Having access to an education is a key role in one's success in life. But even in a country as developed as the US, there are people slipping through the cracks. One such group are certain members of the Deaf community. According to Gallaudet University, deaf and hard of hearing children have a lower literacy rate than their hearing counterparts. Most hearing people learned how to read using phonics, but how does that translate into Deaf education where that does not apply? The solution is combining ASL-fingerspelling with written letters and words to help cultivate a connection between the visual and written languages. Deaf parents with Deaf children already do this instinctively, but what about Deaf children living in a hearing world, with no Deaf adults? All children deserve the ability to read, and technology is a way to ensure that happens.
What it does
Compares user inputted image URL to tagged files of photos trained by the Microsoft Cognitive Services API, returns the calculated tag as its English alphabet counterpart.
How we built it
We first took hundreds and hundreds of pictures, of each letter of the ASL alphabet. We then ran the letters through Microsoft's Cognitive Services API, creating a different tag for 26 letters. We ensured the API would recognize the hand shapes accurately by changing the contrast, background, exposure, lighting, skin color, and placement of the hand in each photo.

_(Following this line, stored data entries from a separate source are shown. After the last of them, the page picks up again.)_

Lemma vacuum_more b id (m : option Z) (s : state) :
  ∃ s', (changes ← ctx_get sc_local_changes;
         _ ← (if decide (changes = []) then wait clock order read_only during else mret tt);
         mret m : stM state MonitorExn (option Z)) s = (s', Ok m) ∧ frames b id s s'.
Proof.
  rewrite (bind_Ok _ _ s s (local s) eq_refl). cbv beta. destruct (decide _);
    [|by exists s; split; [done|split; [done|intros i _; by apply keeps_first_same]]].
  destruct (wait_run clock order read_only during s) as (s' & E & Hr & _).
  exists s'. rewrite (bind_Ok _ _ _ _ _ E). split; [done|].
  destruct (prims_frame b id _ _ Hr) as [(? & ? & ? & ? & ?) Hf]. split; [by split_and!|].
  intros i Hi. exact (Hf i Hi).
Qed.
Lemma tick_local_took t id s :
  ∃ s' x, tick_local clock order read_only during t id s = (s', x) ∧ took false id s s' ∧
    let r := (target_sync id (mo_world s)).2 in
    (retried false r = true → tracked false id s') ∧
    match x with
    | Ok m => tick_end r (Ok None) ∧ m = Z.add t <$> pause false r
    | Err e => tick_end r (Err e)
    end.
Proof.
  set (f := on_local_changes (λ d, od_del d id)).
  destruct (await_took false id f s) as (s1 & E & Ht).
  { intros b i Hi Hne. destruct b; [exact Hi|]. assert (i ≠ id) by congruence.
    change (i ∈ od_keys (od_del (local s) id)). by rewrite od_keys_del. }
  { intros i [|Hne] c Hc; [done|]. exists c. split; [|done].
    change (od_get (od_del (local s) id) i = Some c). by rewrite od_get_del_ne. }
  unfold tick_local. rewrite (bind_Ok _ _ s (on_context f s) tt eq_refl). cbv beta.
  rewrite (bind_Ok _ _ _ _ _ E). cbv beta zeta.
  destruct (retry_local_more id (local_change t) s1) as [Hm Hin].
  pose proof (took_more _ _ _ _ _ Ht Hm) as Ht2.
  destruct (target_sync id (mo_world s)) as [w r]. cbn [snd] in *.
  set (s2 := on_context _ s1) in *.
  assert (∀ m (mm : stM state MonitorExn (option Z)) s0, mm s1 = (s0, Ok m) →
    s0 = s1 ∧ retried false r = false ∨ s0 = s2 → tick_end r (Ok None) →
    m = Z.add t <$> pause false r →
    ∃ s' x, (m ← mm; changes ← ctx_get sc_local_changes;
      _ ← (if decide (changes = []) then wait clock order read_only during else mret tt); mret m) s1 = (s', x) ∧
    took false id s s' ∧ (retried false r = true → tracked false id s') ∧
    match x with
    | Ok m => tick_end r (Ok None) ∧ m = Z.add t <$> pause false r
    | Err e => tick_end r (Err e)
    end) as Hend.
  { intros m mm s0 Emm Hs0 Hok Hpause. destruct (vacuum_more false id m s0) as (s' & E' & Hm').
    exists s', (Ok m). split; [by rewrite (bind_Ok _ _ _ _ _ Emm)|].
    destruct Hs0 as [[-> Hr]| ->].
    - split; [exact (took_more _ _ _ _ _ Ht Hm')|]. split; [congruence|done].
    - split; [exact (took_more _ _ _ _ _ Ht2 Hm')|]. split; [|done].
      intros _. eapply tracked_more; [apply Hm'|done]. }
  destruct r as [[]|[]];
    try (eapply Hend; [reflexivity|(by right) || (by left)|eexists; reflexivity|reflexivity]);
    eexists s1, _; (split; [reflexivity|]); (split; [exact Ht|]); split; done.
Qed.
Lemma granted_justified msg man :
  NoDup (we_id <$> lu_workspaces man) →
  let P := message_justifies (SharingGranted msg) man in
  triple (trusted_with man)
    (process_message_sharing_granted clock fuel device_id user_manifest_id open_workspace msg)
    (λ _, changed man P) (λ _, changed man P).
Proof.
  intros Hnd P. eapply trusted_seq; [apply current_roles_of_ok|].
  intros [roles|] Hroles; [|apply trusted_ret]. destruct (Hroles roles eq_refl) as [certifs Hh].
  eapply trusted_seq; [by apply triple_raise_if|]. cbv beta. intros _ Hauth%negb_false_iff.
  eapply trusted_seq; [apply trusted_now|]. intros now _. cbv zeta. apply trusted_get.
  set (old := lu_get_workspace_entry man (sm_id msg)).
  eapply trusted_seq; [apply trusted_lift|]. cbv beta. intros w Hw.
  eapply trusted_seq; [apply trusted_now|]. intros now' _. apply write_then.
  - exists certifs, roles, now. split_and!; [done| |].
    { apply role_in_spec in Hauth as (role & Hrole & Hin). rewrite Hrole. set_solver. }
    change old with (find_entry (lu_workspaces man) (sm_id msg)) in Hw.
    apply entry_becomes_one; [done| |]; revert Hw;
      destruct (find_entry _ (sm_id msg)) as [t|] eqn:Ht; [|by intros [= <-]| |by intros [= <-]].
    + intros [_ ->]%merge_granted. by apply find_entry_Some in Ht as [_ ?].
    + by intros [? _]%merge_granted.
  - intros _ s1. by destruct old.
Qed.

Lemma revoked_justified author ts id man :
  NoDup (we_id <$> lu_workspaces man) →
  let P := message_justifies (SharingRevoked author ts id) man in
  triple (trusted_with man)
    (process_message_sharing_revoked clock fuel user_manifest_id open_workspace id)
    (λ _, changed man P) (λ _, changed man P).
Proof.
  intros Hnd P. eapply trusted_seq; [apply current_roles_of_ok|].
  intros [roles|] _; [apply trusted_ret|].
  apply trusted_get. destruct (lu_get_workspace_entry man id) as [old|] eqn:Hold; [|apply trusted_ret].
  change (find_entry (lu_workspaces man) id = Some old) in Hold.
  eapply trusted_seq; [apply trusted_now|].
  intros now _. eapply trusted_seq; [apply trusted_lift|]. cbv beta. intros w Hw%merge_revoked.
  case_decide; [apply trusted_ret|].
  eapply trusted_seq; [apply trusted_now|]. intros now' _. apply write_then; [|done].
  exists now. apply entry_becomes_one; [done| |exists old; by rewrite Hold].
  destruct Hw as [-> _]. by apply find_entry_Some in Hold as [_ ?].
Qed.

(** C17: no message can forge an access: the user manifest only changes for a message
    that is decrypted with the private key of the user and signed by a device at
    the end of a chain of signatures from the root key, by the sender and at the
    date that the server says; the workspace of a sharing, or of a new key, must
    have a right history of roles in which the author is an owner or a manager.
    Then only the entry of that workspace changes: the role is the one of this
    history, the key is not replaced by one of an older revision, the name that the
    user gave is kept; and a revocation only takes the role away. *)
Theorem message_changes_justified sender expected_timestamp ciphered (s s' : UserFS Srv) r :
  user_trust s → NoDup (we_id <$> lu_workspaces (us_manifest s)) →
  process_message clock fuel device_id user_manifest_id open_workspace sender expected_timestamp
    ciphered s = (s', r) →
  user_trust s' ∧
  (us_manifest s' = us_manifest s ∨
   ∃ d msg, signed_device root d ∧ dc_device_id d = sender ∧
     decrypt_verify_and_load_for ciphered (dc_verify_key d) sender expected_timestamp = Ok msg ∧
     msg_author msg = sender ∧ msg_timestamp msg = expected_timestamp ∧
     message_justifies msg (us_manifest s) (us_manifest s')).
Proof.
  intros Ht Hnd Hr. set (man := us_manifest s) in *.
  set (P := λ man', ∃ d msg, signed_device root d ∧ dc_device_id d = sender ∧
     decrypt_verify_and_load_for ciphered (dc_verify_key d) sender expected_timestamp = Ok msg ∧
     msg_author msg = sender ∧ msg_timestamp msg = expected_timestamp ∧ message_justifies msg man man').
  assert (triple (trusted_with man) (process_message clock fuel device_id user_manifest_id
    open_workspace sender expected_timestamp ciphered) (λ _, changed man P) (λ _, changed man P)) as Htr.
  2:{ apply (triple_run _ _ _ _ _ _ _ Htr) in Hr; [by destruct r|done]. }
  eapply trusted_seq; [apply trusted_now|]. intros now _.
  eapply trusted_seq.
  { apply (on_user_loader_ok _ (λ d, dc_device_id d = sender ∧ signed_device root d)).
    apply (rl_get_device_ok verify_message). }
  intros d [Hid Hd]. eapply trusted_seq; [apply trusted_lift|]. cbv beta. intros msg Hmsg.
  destruct (decrypt_verify_and_load_for _ _ _ _) as [msg'|] eqn:Hm; [|done]. injection Hmsg as ->.
  assert (msg_author msg = sender ∧ msg_timestamp msg = expected_timestamp) as [Hau Hts].
  { unfold decrypt_verify_and_load_for in Hm. destruct (private_decrypt ciphered); [|done].
    apply verify_and_load_Ok in Hm as (raw & _ & _ & Ha & Hts). split; [by injection Ha|by apply Hts]. }
  assert (∀ (m : usM unit), triple (trusted_with man) m
      (λ _, changed man (message_justifies msg man)) (λ _, changed man (message_justifies msg man)) →
    triple (trusted_with man) m (λ _, changed man P) (λ _, changed man P)) as Hweak.
  { intros m. apply triple_conseq; [done|..]; cbv beta; intros a s1 [? [?|Hj]]; (split; [done|]);
      [by left|right; by exists d, msg|by left|right; by exists d, msg]. }
  destruct msg as [m|m|author ts id|author ts ping]; apply Hweak.
  - by apply granted_justified.
  - by apply granted_justified.
  - by apply revoked_justified.
  - intros s1 [Hs1 Em]. cbn. auto.
Qed.
End messages.

(** ** Witnesses *)

#[local] Instance ue_bob_loader : LoaderApi := ue_loader x42.
#[local] Instance ue_bob_messages : MessageApi := ue_messages [x62].

(** Bob reads the message of Alice, then makes a workspace of his own. *)
Definition ue_read : UserFS Backend :=
  (process_last_messages (H2 := server_cmds 4 cs_bob_ctx) (H4 := server_user_cmds 4 cs_bob_ctx)
     (λ _, 4) 9 cs_bob 99%N ue_open ue_bob).1.
Definition ue_created : UserFS Backend :=
  (workspace_create (λ _, 4) cs_bob 99%N ue_fresh (λ _, []) ue_open "mine" ue_read).1.
Lemma user_fs_invariant_witness :
  user_fs_ok 99%N ue_created ∧ user_fs_grows ue_bob ue_created ∧
  (we_id <$> lu_workspaces (us_manifest ue_created)) = [1%N; 7%N].
Proof.
  destruct (user_fs_invariant (H2 := server_cmds 4 cs_bob_ctx) (H3 := server_maintenance 4 cs_bob_ctx)
    (H4 := server_user_cmds 4 cs_bob_ctx) (λ _, 4) 9 9 cs_bob 99%N [] ue_fresh (λ _, []) ue_open
    (λ _, false) [] ue_order ue_items ue_bob ue_created) as [Hok Hgrows].
  - apply user_fs_start_ok.
  - eapply rtc_l; [|apply rtc_once].
    + eapply (StepProcessMessages _ _ _ _ _ _ _ _ _ _ _ _ _ ue_bob ue_read). apply surjective_pairing.
    + eapply (StepWorkspaceCreate _ _ _ _ _ _ _ _ _ _ _ _ _ ue_read ue_created "mine");
        [|apply surjective_pairing].
      vm_compute. by intros [[=]|[]%not_elem_of_nil]%elem_of_cons.
  - split; [exact Hok|]. split; [exact Hgrows|]. vm_compute. reflexivity.
Defined.

Lemma ue_bob_trusted : user_trust cs_root_key ue_bob.
Proof.
  assert (rdm_ok cs_root_key (cs_trustchain, us_server ue_shared)) as Hstart.
  { split; [reflexivity|]. split_and!; intros k t a; cbn; intros Hk; by apply lookup_empty_Some in Hk. }
  pose proof (rdm_get_device_ok (H1 := server_cmds 4 cs_bob_ctx) cs_message cs_root_key 4 9 cs_alice
    false _ Hstart) as Hd.
  unfold user_trust, ue_bob. cbn [us_trustchain]. unfold ue_bob_trustchain.
  destruct (rdm_get_device _ _ _ _ _) as [s' [d|e]]; [apply Hd|exact Hd].
Qed.
Lemma message_changes_justified_witness :
  ∃ body s' d msg, messages_of (us_server ue_bob) "org" "bob" = [(cs_alice, 3, body)] ∧
    process_message (H2 := server_cmds 4 cs_bob_ctx) (λ _, 4) 9 cs_bob 99%N ue_open cs_alice 3 body
      ue_bob = (s', Ok tt) ∧
    signed_device cs_root_key d ∧ dc_device_id d = cs_alice ∧
    message_justifies cs_root_key cs_bob msg (us_manifest ue_bob) (us_manifest s').
Proof.
  set (body := x62 :: cs_sign x41 [x73]).
  destruct (process_message (H2 := server_cmds 4 cs_bob_ctx) (λ _, 4) 9 cs_bob 99%N ue_open cs_alice 3
    body ue_bob) as [s' r] eqn:E.
  assert (r = Ok tt) as ->.
  { change r with ((s', r).2). rewrite <-E. vm_compute. reflexivity. }
  destruct (message_changes_justified (H2 := server_cmds 4 cs_bob_ctx) cs_message cs_root_key (λ _, 4) 9
    cs_bob 99%N ue_open cs_alice 3 body ue_bob s' (Ok tt)) as [_ [Hsame|(d & msg & Hd & Hid & _ & _ & _ & Hj)]].
  - exact ue_bob_trusted.
  - constructor.
  - exact E.
  - exfalso. assert (length (lu_workspaces (us_manifest s')) = 1%nat) as Hlen.
    { change s' with ((s', Ok tt : result FSExn unit).1). rewrite <-E. vm_compute. reflexivity. }
    by rewrite Hsame in Hlen.
  - exists body, s', d, msg. split; [vm_compute; reflexivity|]. split; [exact E|]. split; [exact Hd|]. split; [exact Hid|exact Hj].
Defined.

We used the WebRTC API to take photos of the letter sign via webcam. Then save the images by converting them to Blob objects. We used a callback function to parse the json file. We obtained a tag ID and the propabibilty that it matches the tag. If its greater than 50% it will be set as that tagged letter. It then outputs the translated character.
We also used the Microsoft Computer Vision API and Node.js to translate a string of ASL images into a English word. This was done by stringing together the image's URLs together which can be obtained when the images are converted into Blob objects. This array would then run through the program in order for the images to be separated and then analyzed using the API. Finally each image would be translated to its corresponding letter, and all the letters would be strung together to make a word.
Challenges we ran into
We originally struggled to have the API recognize the different hand shapes, it was able to recognize the fact it was a photo of a hand, but not the letter. After we met our push goal of having the API recognize the letters of the ASL alphabet accurately, we wanted to host a website that could allow the user to take photos on their webcam for translation, instead of having to upload image URL manually. We also had issues providing enough photos for each letter for the API to be accurate.
Accomplishments that we're proud of
Getting the API to work was a bit of a challenge for us with the number of tags needed, but we still managed to get it. We also got a webcam to work on the website, and even snap a single picture. We are also stoked we provided enough diversity of backgrounds and hands gestures for the API to recognize different hand shapes.
What we learned
None of us had prior experience with node.js, so we learned quite a bit about that. We learned how many photos are needed for an accurate tagging in a Convolutional Neural Network, and that they must be diverse. We learned how to use GitHub with group projects and work on the same files as others, how much easier sharing files via a cloud is, and we learned how to use the terminal to access files.
What's next for test
:Allows the user to take multiple photos on their webcam and have multiple letters translated through the website into full words.